What I want to achieve?
Let's say, I have a set of $N$ samples of a uniformly distributed random variable. For simplicity, they fall into the range $[0,1)$. If I picked a random point $a \in N$ and a set of $K\subset N\backslash \{a\}$ other points in that interval, what is the probability that a given set $K$ holds all the closest points to point $a$?
In my concrete case I'm interested in $|K| = 20$
What (I think) I found out
- The closest points to $a$ follow beta distributions (order statistics)
- The probability that we find $x$ peers in a certain interval follows the poisson distribution
Idea
In the case of $|K| = 20$. I thought I could take the average distance to $a$ of all $K$ keys and compare it to the beta distribution of the 10.5th closest key.
I did the following simulation to familiarize myself:
import numpy as np
ROUNDS = 10_000
N = 15_000
nodes = np.random.uniform(0, 1, size=(ROUNDS,N))
nodes.sort()
averages = []
for n in nodes:
averages += [np.average(n[:20])]
I plot the CDF of the averages together with the beta distribution with $\alpha=k$ and $\beta=N-k+1$ (according to Wikipedia).
This gives me the following graph:
My idea was that if I have a set of $K$ keys, I calculate their average distance to $a$ and just look up the corresponding CDF value.
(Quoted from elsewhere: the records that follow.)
(** * Warehouse management: stock ledger, purchase orders and ERP import

    A shallow embedding of [app/models.py], [app/schemas.py] and the
    business operations of [app/crud.py].

    Modelling choices.
    - Primary keys and dates are [Z]; text columns are [string];
      nullable columns are [option].
    - Quantities (Python [float], SQL [Float]/[Numeric]) are exact
      rationals [Q]: rounding, NaN and infinities are outside the model.
    - A SQLAlchemy [Session] is a pair of database states: the state
      last committed and the working state of the open transaction.
      Every function of [crud.py] runs in a small state-and-exception
      monad over the session.
    - The database engine decides at every [flush] and [commit] whether
      the rows written are acceptable; its verdict is the parameter
      [integrity_ok].  A rejected write raises [IntegrityError] and the
      open transaction is rolled back. *)

From Stdlib Require Import ZArith QArith Qminmax List String Ascii Bool Lia Lqa.
From Stdlib Require Import Permutation Sorted.
Import ListNotations.

Open Scope string_scope.
Open Scope list_scope.
Open Scope Z_scope.
Open Scope Q_scope.

(** ** Enumerations ([models.py]) *)

Inductive TransactionType := RECEIPT | SHIPMENT | ADJUSTMENT.

Inductive PurchaseOrderStatus := DRAFT | RELEASED | COMPLETED | CANCELLED.

(** ** Tables ([models.py]) *)

Record Item := mkItem {
  item_id : Z;
  sku : string;
  item_name : string;
  item_description : option string;
  unit_of_measure : string;
  reorder_level : Z }.

Record StorageLocation := mkStorageLocation {
  location_id : Z;
  location_name : string;
  location_description : option string }.

Record Supplier := mkSupplier {
  supplier_id : Z;
  supplier_name : string;
  contact_email : option string;
  contact_phone : option string;
  supplier_notes : option string }.

Record StockLevel := mkStockLevel {
  sl_id : Z;
  sl_item_id : Z;
  sl_location_id : Z;
  sl_quantity : Q }.
(** The loop of [project_onto_character], unrolled: the characters and the
    rotations it reads, and the sum it leaves. *)
Lemma project_onto_character_sum (n : nat) (g : CyclicGroupCharacters)
    (V : Matrix) (j : nat) :
  new_CyclicGroupCharacters n = Ok g -> j < n ->
  exists (P : Matrix) (chi : nat -> complex_t) (V_rotated : nat -> Matrix),
    project_onto_character g V j = Ok P /\
    rows P = rows V /\ cols P = cols V /\
    (forall k, k < rows V `min` n ->
       character g j k = Ok (chi k) /\ rotate V k = Ok (V_rotated k) /\
       chi k = polar 1 (INR (j * k) * (2 * PI / INR n))%R) /\
    forall i c, i < rows V -> c < cols V ->
      Mget P i c =
      Cdivr (Csum (fun k => Cmul (Cconj (chi k)) (Mget (V_rotated k) i c))
                  (rows V `min` n))
            (INR (rows V `min` n)).
Proof.
  intros Hg Hj.
  destruct (new_CyclicGroupCharacters_inv _ _ Hg) as [Hn Eg].
  assert (En : n_ g = n) by (by rewrite Eg).
  set (m := rows V `min` n).
  set (chi := fun k => polar 1 (INR (j * k) * (2 * PI / INR n))%R).
  set (V_rotated := fun k => match rotate V k with Ok R => R | Err _ => V end).
  assert (Hstep : forall k, k < m ->
            character g j k = Ok (chi k) /\ rotate V k = Ok (V_rotated k) /\
            rows (V_rotated k) = rows V /\ cols (V_rotated k) = cols V).
  { intros k Hk. split; [apply (character_value n); [done|done|lia]|].
    destruct (rotate_total V k) as (R & HR & ? & ?); [lia|].
    unfold V_rotated. by rewrite HR. }
  destruct (foldlM_Msum
    (fun proj k =>
       chi ← character g j k;
       let weight := Cconj chi in
       V_rotated ← rotate V k;
       Ok (Madd proj (Mscale weight V_rotated)))
    (fun k i c => Cmul (Cconj (chi k)) (Mget (V_rotated k) i c))
    (rows V) (cols V) m (Mzero (rows V) (cols V)))
    as (M & HM & HMr & HMc & HMe); [|done|done|].
  { intros k acc Hk Hr Hc. destruct (Hstep k Hk) as (-> & -> & Hr' & Hc'). simpl.
    eexists. split; [done|]. split; [done|]. split; [done|].
    intros i c Hi Hc2. unfold Madd. rewrite Hr, Hc, Mget_Mbuild by done.
    f_equal. unfold Mscale. rewrite Hr', Hc'. by rewrite Mget_Mbuild. }
  exists (Mdivr M (INR m)), chi, V_rotated.
  split; [|split; [done|split; [done|split]]].
  - unfold project_onto_character. rewrite En.
    destruct (Nat.leb_spec n j); [lia|]. cbv zeta in *. fold m. by rewrite HM.
  - intros k Hk. destruct (Hstep k Hk) as (? & ? & _). done.
  - intros i c Hi Hc. unfold Mdivr. rewrite HMr, HMc, Mget_Mbuild by done.
    rewrite HMe by done. unfold Mzero. rewrite Mget_Mbuild by done.
    by rewrite Cadd_0_l.
Qed.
For example, if the average distance is $0.001$ the probability that the set contains the 20 closest keys is 1-CDF. In that case ~10%.
However, as you can see above, the distributions are similar but not the same.
Some Context
In the context of the Kademlia Distributed Hash Table there is a process that tries to find the $k=20$ closest nodes to a certain key $a$ according to the XOR metric. We can assume that node identities in such a hash table are uniformly distributed and live in the same key space as $a$. The process to find the closest nodes iteratively yields ever closer nodes and eventually returns the set of the 20 closest ones. However, this process can take quite long and I want to check if the process can be terminated earlier by calculating the probability that the set of 20 closest nodes I know (in the middle of the process) is already the closest one we can get.
Questions
- What would be the correct distribution there?
- Is my line of thought correct?
- Is there a simpler method to achieve my goal?

Average distant doesn't matter that much: of you by luck got one element very close to $a$, this doesn't mean you can relax requirements on next.
Note that $K$ consists of points closest to $a$ iff the $\max_{x \in K} d(x, a) < \min_{x \in N \setminus K} d(x, a)$.
In other words, probability of $K$ been the correct set is exactly probability of rest $N \setminus K$ points been further away from $a$ than $\max_{x \in K} d(x, a)$.
In uniform case, it's simply $(1 - 2 \max_{x \in K} d(x, a))^{N - K}$ (assuming this $\max$ is less than $a$ and $1 - a$, otherwise modify correspondingly).